Winter can be hard, especially for elk and other animals who lack a constant feed source during extreme conditions. This is why supplemental feeding stations have been set up in places like Wyoming’s National Elk Refuge: to provide alfalfa pellets to elk that may not have another source of food. However, this week, the Sierra Club, National Wildlife Refuge Association and Defenders of Wildlife filed a lawsuit against the U.S. Fish and Wildlife Service, claiming that “the practice encourages disease,” particularly chronic wasting disease (CWD), the San Francisco Chronicle reports.
“The National Elk Refuge is supposed to sustain healthy populations of native wildlife, not spread infection of lethal disease,” said attorney Tim Preso with the environmental law firm Earthjustice, which is representing the environmental groups.

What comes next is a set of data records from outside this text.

(* ===== verification/Playback.v ===== *)
(** The sources make progress: with enough requests of the mixer a record
    source (RecordSource.v) hands out every whole frame of what it was given,
    in order; and a file source (FileSource.v) plays no more frames than the
    samples of its file make. *)

From S2P Require Import Prelude.
From S2P Require Import Buffer.
From S2P Require Import AudioFrame.
From S2P Require Import Api.
From S2P Require Import AudioSource.
From S2P Require Import RecordSource.
From S2P Require Import Ffmpeg.
From S2P Require Import FfmpegReference.
From S2P Require Import FileDecoder.
From S2P Require Import Resampler.
From S2P Require Import FileSource.

(** ** On the queue *)

(** What the recorder delivered in a run. *)
Fixpoint recorded_samples (ops : list rs_op) : list Z :=
  match ops with
  | [] => []
  | OpRecord samples size :: ops => takeZ (size / 2) samples ++ recorded_samples ops
  | OpGet _ :: ops => recorded_samples ops
  end.

(** The answers that carry a frame. *)
Definition normal_answers {F} (os : list (option (AudioFrameInfo * F))) : list F :=
  omap (λ o, match o with Some (kNormal, f) => Some f | _ => None end) os.

Lemma normal_answers_cons {F} (o : option (AudioFrameInfo * F)) os :
  normal_answers (o :: os)
    = match o with Some (kNormal, f) => [f] | _ => [] end ++ normal_answers os.
Proof. by destruct o as [[[] f]|]. Qed.

Section queue.
Context (rate real : Z).
Hypothesis real_pos : 0 < real.
Implicit Types (l : list Z) (ops : list rs_op).

Lemma queue_run_app shown l ops ops' :
  queue_run rate real shown l (ops ++ ops')
    = let '(l, os) := queue_run rate real shown l ops in
      let '(l, os') := queue_run rate real shown l ops' in (l, os ++ os').
Proof.
  revert l. induction ops as [|op ops IH]; intros l; cbn [app queue_run].
  { by destruct (queue_run _ _ _ l ops'). }
  destruct (queue_step _ _ _ l op) as [l1 o]. rewrite IH.
  destruct (queue_run _ _ _ l1 ops) as [l2 os].
  by destruct (queue_run _ _ _ l2 ops').
Qed.

(** The queue loses nothing and keeps the order. *)
Lemma queue_run_conserves l ops :
  let '(rest, os) := queue_run rate real real l ops in
  concat (normal_answers os) ++ rest = l ++ recorded_samples ops.
Proof.
  revert l. induction ops as [|op ops IH]; intros l; cbn [queue_run].
  { cbn. by rewrite app_nil_r. }
  destruct op as [samples size|r]; cbn [queue_step recorded_samples].
  - specialize (IH (l ++ takeZ (size / 2) samples)).
    destruct (queue_run _ _ _ _ ops) as [rest os].
    by rewrite normal_answers_cons, <- app_assoc in *.
  - destruct (negb (r =? rate)); [|destruct (lenZ l <? real)];
      [specialize (IH l)|specialize (IH l)|specialize (IH (dropZ real l))];
      destruct (queue_run _ _ _ _ ops) as [rest os];
      rewrite normal_answers_cons; [exact IH|exact IH|].
    rewrite concat_app. cbn [concat]. rewrite app_nil_r.
    by rewrite <- app_assoc, IH, app_assoc, takeZ_dropZ.
Qed.

(** Requests empty the queue down to an incomplete frame. *)
Lemma queue_run_drains n l :
  lenZ l < (Z.of_nat n + 1) * real →
  lenZ (queue_run rate real real l (replicate n (OpGet rate))).1 < real.
Proof.
  revert l. induction n as [|n IH]; intros l Hl; [cbn; lia|].
  cbn [replicate queue_run queue_step]. rewrite Z.eqb_refl. cbn [negb].
  destruct (Z.ltb_spec (lenZ l) real) as [Hlt|Hge].
  - specialize (IH l). destruct (queue_run _ _ _ l _) as [rest os].
    apply IH. nia.
  - specialize (IH (dropZ real l)).
    destruct (queue_run _ _ _ (dropZ real l) _) as [rest os].
    apply IH. rewrite lenZ_dropZ by lia. nia.
Qed.
End queue.

Lemma recorded_samples_length ops :
  Forall rs_op_ok ops → lenZ (recorded_samples ops) = recorded ops.
Proof.
  induction 1 as [|[samples size|r] ops Hop _ IH]; cbn; [done| |done].
  destruct Hop as (? & _ & ?). pose proof (Z.div_pos size 2).
  rewrite lenZ_app, lenZ_takeZ, IH by lia. lia.
Qed.

Lemma recorded_app ops ops' : recorded (ops ++ ops') = recorded ops + recorded ops'.
Proof. induction ops as [|[? ?|?] ops IH]; cbn; lia. Qed.

Lemma recorded_requests n r : recorded (replicate n (OpGet r)) = 0.
Proof. by induction n. Qed.

Lemma recorded_samples_requests ops n r :
  recorded_samples (ops ++ replicate n (OpGet r)) = recorded_samples ops.
Proof.
  induction ops as [|[? ?|?] ops IH]; cbn; [by induction n| |done].
  by rewrite IH.
Qed.

(** ** On the source *)

Section delivery.
Context `{BuildConfig, AudioFrameLaws}.

(** The frames of the answers, before the volume was applied. *)
Lemma normal_answers_frames base F os os' :
  Forall2 (answer_ok base F) os os' →
  ∃ fs, normal_answers os = ApplyVolume base <$> fs
    ∧ (frame_samples <$> fs) = normal_answers os'.
Proof.
  induction 1 as [|o o' os os' Ho _ (fs & Hf & Hs)]; [by exists []|].
  rewrite !normal_answers_cons.
  destruct o as [[i f]|], o' as [[i' l]|]; try done; [|by exists fs].
  destruct Ho as [<- Ho]. destruct i; try by exists fs.
  destruct (Ho eq_refl) as (f0 & -> & _ & Hl). exists (f0 :: fs).
  cbn [app fmap list_fmap]. by rewrite Hf, <- Hs, Hl.
Qed.

(** At a multiple of 100 Hz a frame of the mixer is what the source takes off
    its queue. *)
Lemma whole_frames sr ch :
  (100 | sr) → 0 < ch * sr →
  frames_share sr kFrameDurationInMs * ch = frames_share (ch * sr) kFrameDurationInMs
  ∧ 0 < frames_share (ch * sr) kFrameDurationInMs.
Proof.
  intros [q ->] Hpos. unfold frames_share. change (1000 / kFrameDurationInMs) with 100.
  rewrite Z.mul_assoc, !Z.div_mul by done. lia.
Qed.

(** C5: Everything recorded is played.  Whatever a record source with 10 ms
    frames of a rate that is a multiple of 100 Hz has been through, as many
    further requests as there are whole frames in what was recorded make it
    hand out, in all, frames whose samples are what was recorded, in order and
    without a gap or a repetition; only an incomplete frame stays behind. *)
Theorem recorded_samples_delivered ssrc sr ch v f ops n :
  let real := frames_share (ch * sr) kFrameDurationInMs in
  valid_timing sr ch kFrameDurationInMs → (100 | sr) → 0 < ch * sr →
  frame_wf f → Forall rs_op_ok ops →
  3 * recorded ops ≤ alloc_limit → recorded ops < u64_modulus →
  recorded ops / real ≤ Z.of_nat n →
  wp (s ← AudioRecordSource_new ssrc sr ch kFrameDurationInMs v;
      rs_run f s (ops ++ replicate n (OpGet sr))) (λ r, ∃ fs rest,
    normal_answers r.2 = ApplyVolume (MkAudioSource v) <$> fs
    ∧ concat (frame_samples <$> fs) ++ rest = recorded_samples ops
    ∧ holds (rs_buffer r.1) rest ∧ lenZ rest < real).
Proof.
  intros real Ht Hdiv Hpos Hf Hops Hlim Hu Hn.
  destruct (whole_frames sr ch Hdiv Hpos) as [Hreal Hrp]. fold real in Hreal, Hrp.
  eapply wp_mono; [|apply (record_source_runs_queue _ _ _ _ _ (ops ++ replicate n (OpGet sr)));
    rewrite ?recorded_app, ?recorded_requests, ?Z.add_0_r, ?Hreal; try done].
  2: { apply Forall_app. split; [done|]. by apply Forall_replicate. }
  intros r (Hb & Ha & _). rewrite Hreal in Hb, Ha. fold real in Hb, Ha.
  pose proof (queue_run_conserves sr real [] (ops ++ replicate n (OpGet sr))) as Hc.
  pose proof (queue_run_app sr real real [] ops (replicate n (OpGet sr))) as Happ.
  pose proof (queue_run_conserves sr real [] ops) as Hc0.
  destruct (queue_run sr real real [] ops) as [l os0] eqn:E0.
  pose proof (queue_run_drains sr real Hrp n l) as Hdr.
  destruct (queue_run sr real real l _) as [l1 os1] eqn:E1. rewrite Happ in *.
  rewrite recorded_samples_requests in Hc. cbn [fst snd app] in *.
  destruct (normal_answers_frames _ _ _ _ Ha) as (fs & Hfs & Hsm).
  exists fs, l1. rewrite Hsm. split_and!; [done|done|done|].
  apply Hdr. pose proof (recorded_samples_length _ Hops) as Hlen.
  rewrite <- Hc0, lenZ_app in Hlen.
  pose proof (lenZ_nonneg (concat (normal_answers os0))).
  pose proof (Z.mul_succ_div_gt (recorded ops) real). nia.
Qed.
End delivery.

(** ** File sources *)

(** [n] requests of the mixer at the rate of the source, each given the frame
    the last one left. *)
Fixpoint fs_play `{FFmpeg, AudioFrameApi} (fuel n : nat) (f : AudioFrame)
    (s : AudioFileSource) : outcome (list AudioFrameInfo * AudioFileSource) :=
  match n with
  | O => Ret ([], s)
  | S n =>
      '(i, f, s) ← fs_GetAudioFrameWithInfo fuel s (fs_output_sample_rate s) f;
      '(ans, s) ← fs_play fuel n f s; Ret (i :: ans, s)
  end.

(** The number of frames that were played. *)
Fixpoint normals (ans : list AudioFrameInfo) : Z :=
  match ans with
  | [] => 0
  | kNormal :: ans => 1 + normals ans
  | _ :: ans => normals ans
  end.

Section playback.
Context `{FFmpegSpec, !FifoReliable, !StableChannels, AudioFrameLaws}.
Implicit Types (s : AudioFileSource) (file : list (AVPacket Payload)).
Context (max_channels : Z).
Hypothesis channels_range : ∀ c, 0 < ctx_channels c ≤ max_channels.

(** No part of the file decodes to more than [t] samples. *)
Definition decodes_to_at_most (t : Z) file : Prop :=
  ∀ k, k `prefix_of` file → lenZ (frames_samples (decoded k)) ≤ t.

Lemma fs_ok_delivered file out s t :
  fs_ok max_channels file out s → decodes_to_at_most t file → lenZ out ≤ t.
Proof.
  intros (_ & _ & _ & _ & Hd & _) Ht.
  specialize (Ht _ (dec_inv_accepted _ _ _ Hd)).
  destruct Hd as (_ & _ & Ho). rewrite <- codec_stream, frames_samples_app, Ho in Ht.
  rewrite !lenZ_app in Ht.
  pose proof (lenZ_nonneg (fifo_contents (fd_fifo (fs_decoder s)))).
  pose proof (lenZ_nonneg (frames_samples (codec_pending (fd_codec_context (fs_decoder s))))).
  lia.
Qed.

Lemma fs_play_counts fuel n file out f s :
  fs_ok max_channels file out s → frame_wf f → enough_fuel fuel file (fs_decoder s) →
  wpa (fs_play fuel n f s) (λ '(ans, s'), ∃ out',
    fs_ok max_channels file (out ++ out') s' ∧ whole_frame s' = whole_frame s
    ∧ length ans = n ∧ (kError ∉ ans → normals ans = Z.of_nat n)
    ∧ normals ans * whole_frame s ≤ 2 * lenZ out').
Proof.
  revert out f s. induction n as [|n IH]; intros out f s Hok Hf Hfuel; cbn [fs_play].
  { cbn. exists []. rewrite app_nil_r. done. }
  apply wpa_bind. eapply wpa_mono;
    [|apply (fs_get_frame max_channels channels_range _ file out s f); done].
  intros [[i f1] s1] (r & o & (got & Hok1 & Heq & Hgot & _ & Hle & Hr) & Hf1 & Hi).
  assert (Hfuel1 : enough_fuel fuel file (fs_decoder s1)).
  { destruct Hfuel. split; [lia|done]. }
  assert (Hwf : whole_frame s1 = whole_frame s) by (unfold whole_frame; by rewrite Heq).
  apply wpa_bind. eapply wpa_mono; [|apply (IH _ f1 s1 Hok1 Hf1 Hfuel1)].
  intros [ans s2] (out' & Hok2 & Hwf2 & Hlen & Hall & Hcount). cbn [wpa].
  exists (got ++ out'). rewrite app_assoc, Hwf2, lenZ_app. rewrite Hwf in Hcount.
  pose proof (lenZ_nonneg got). split_and!; [done|done|cbn; by rewrite Hlen|..].
  - intros Hno. apply not_elem_of_cons in Hno as [Hi0 Hno]. specialize (Hall Hno).
    destruct Hi as [[-> _]|[-> _]]; [done|]. cbn [normals]. lia.
  - destruct Hi as [[-> _]|(-> & Hr0 & _)]; cbn [normals]; [lia|].
    unfold read_result in Hr. case_decide as Hw; [lia|].
    destruct Hr as [-> _]. rewrite AVERROR_EOF_value in Hr0. lia.
Qed.

(** C13: Playback comes to its end.  However many frames the mixer asks a file
    source for, the ones it plays are no more than the samples of the file
    make; so with more requests than that one of them is answered with an
    error (unless FFmpeg reports an unexpected error first, which stops the
    program). *)
Theorem playback_ends fuel n file out f s t :
  fs_ok max_channels file out s → frame_wf f → enough_fuel fuel file (fs_decoder s) →
  decodes_to_at_most t file →
  wpa (fs_play fuel n f s) (λ '(ans, _),
    length ans = n ∧ normals ans * whole_frame s ≤ 2 * (t - lenZ out)
    ∧ (2 * (t - lenZ out) < Z.of_nat n * whole_frame s → kError ∈ ans)).
Proof.
  intros Hok Hf Hfuel Ht. eapply wpa_mono; [|by eapply fs_play_counts].
  intros [ans s'] (out' & Hok' & _ & Hlen & Hall & Hcount).
  pose proof (fs_ok_delivered _ _ _ _ Hok' Ht) as Hout. rewrite lenZ_app in Hout.
  split_and!; [done|lia|]. intros Hn.
  destruct (decide (kError ∈ ans)) as [|Hno]; [done|].
  specialize (Hall Hno). rewrite Hall in Hcount. lia.
Qed.
End playback.

(** ** Examples *)

#[local] Existing Instance ReleaseBuild.
#[local] Existing Instance ReferenceFrameApi.
#[local] Existing Instance ReferenceFrameLaws.

Definition drained_ops : list rs_op :=
  [OpRecord [11; 12; 13; 14] 8; OpGet 300; OpRecord [15; 16; 17] 6; OpGet 48000].

Lemma recorded_samples_delivered_witness :
  wp (s ← AudioRecordSource_new 7 300 1 kFrameDurationInMs f32_1;
      rs_run demo_frame s (drained_ops ++ replicate 3 (OpGet 300))) (λ r, ∃ fs rest,
    normal_answers r.2 = ApplyVolume (MkAudioSource f32_1) <$> fs
    ∧ concat (frame_samples <$> fs) ++ rest = [11; 12; 13; 14; 15; 16; 17]
    ∧ holds (rs_buffer r.1) rest
    ∧ lenZ rest < frames_share (1 * 300) kFrameDurationInMs).
Proof.
  apply (recorded_samples_delivered 7 300 1 f32_1 demo_frame drained_ops 3).
  - ground.
  - by exists 3.
  - lia.
  - ground.
  - repeat constructor; ground.
  - ground.
  - ground.
  - ground.
Defined.

Lemma demo_decodes format :
  decodes_to_at_most (H := demo_ff format) (H0 := demo_ff_spec format) 9
    (demo_packets format).
Proof.
  intros k [k' Hk]. change (lenZ (frames_samples (ref_decoded k)) ≤ 9).
  assert (lenZ (frames_samples (ref_decoded (demo_packets format))) ≤ 9) as Ht
    by (apply Z.leb_le; reflexivity).
  rewrite Hk, ref_decoded_app, frames_samples_app, lenZ_app in Ht.
  pose proof (lenZ_nonneg (frames_samples (ref_decoded k'))). lia.
Qed.

Lemma playback_ends_witness :
  wpa (@fs_play (demo_ff AV_SAMPLE_FMT_S16) _ 10 7 AudioFrame_new
         (demo_source demo_file AV_SAMPLE_FMT_S16 2))
    (λ '(ans, _), length ans = 7%nat ∧ normals ans * 6 ≤ 2 * (9 - 0)
      ∧ (2 * (9 - 0) < 7 * 6 → kError ∈ ans)).
Proof.
  apply (@playback_ends (demo_ff AV_SAMPLE_FMT_S16) (demo_ff_spec AV_SAMPLE_FMT_S16)
    (source_reliable demo_file AV_SAMPLE_FMT_S16 2)
    (source_stable demo_file AV_SAMPLE_FMT_S16 2) _ _ 1
    (source_channels demo_file AV_SAMPLE_FMT_S16 2) 10 7 (demo_packets AV_SAMPLE_FMT_S16) []
    AudioFrame_new (demo_source demo_file AV_SAMPLE_FMT_S16 2) 9).
  - by apply demo_source_ok.
  - apply AudioFrame_new_wf.
  - apply demo_source_fuel; apply Nat.ltb_lt; reflexivity.
  - apply demo_decodes.
Defined.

CWD has impacted elk, deer and moose across the nation, resulting in mandatory testing, herd culls and other management strategies to keep the fatal disease from spreading. The lawsuit alleges that by providing this supplemental winter feed in the refuge, it creates an unnatural elk concentration and could cause more issues among healthy animals. According to the San Francisco Chronicle, the groups have filed the lawsuit to make FWS go through with a 2008 commitment “to gradually decrease elk feeding on the refuge in coordination with the Wyoming Game and Fish Department.”
While the refuge didn’t feed elk last winter because conditions weren’t that bad, they did begin the supplemental feeding program this February due to heavy snow. According to the San Francisco Chronicle, roughly 5,000 elk utilized this extra feed. The supplemental feeding program was initially created about 50 years ago to keep hungry elk away from ranching and agricultural operations.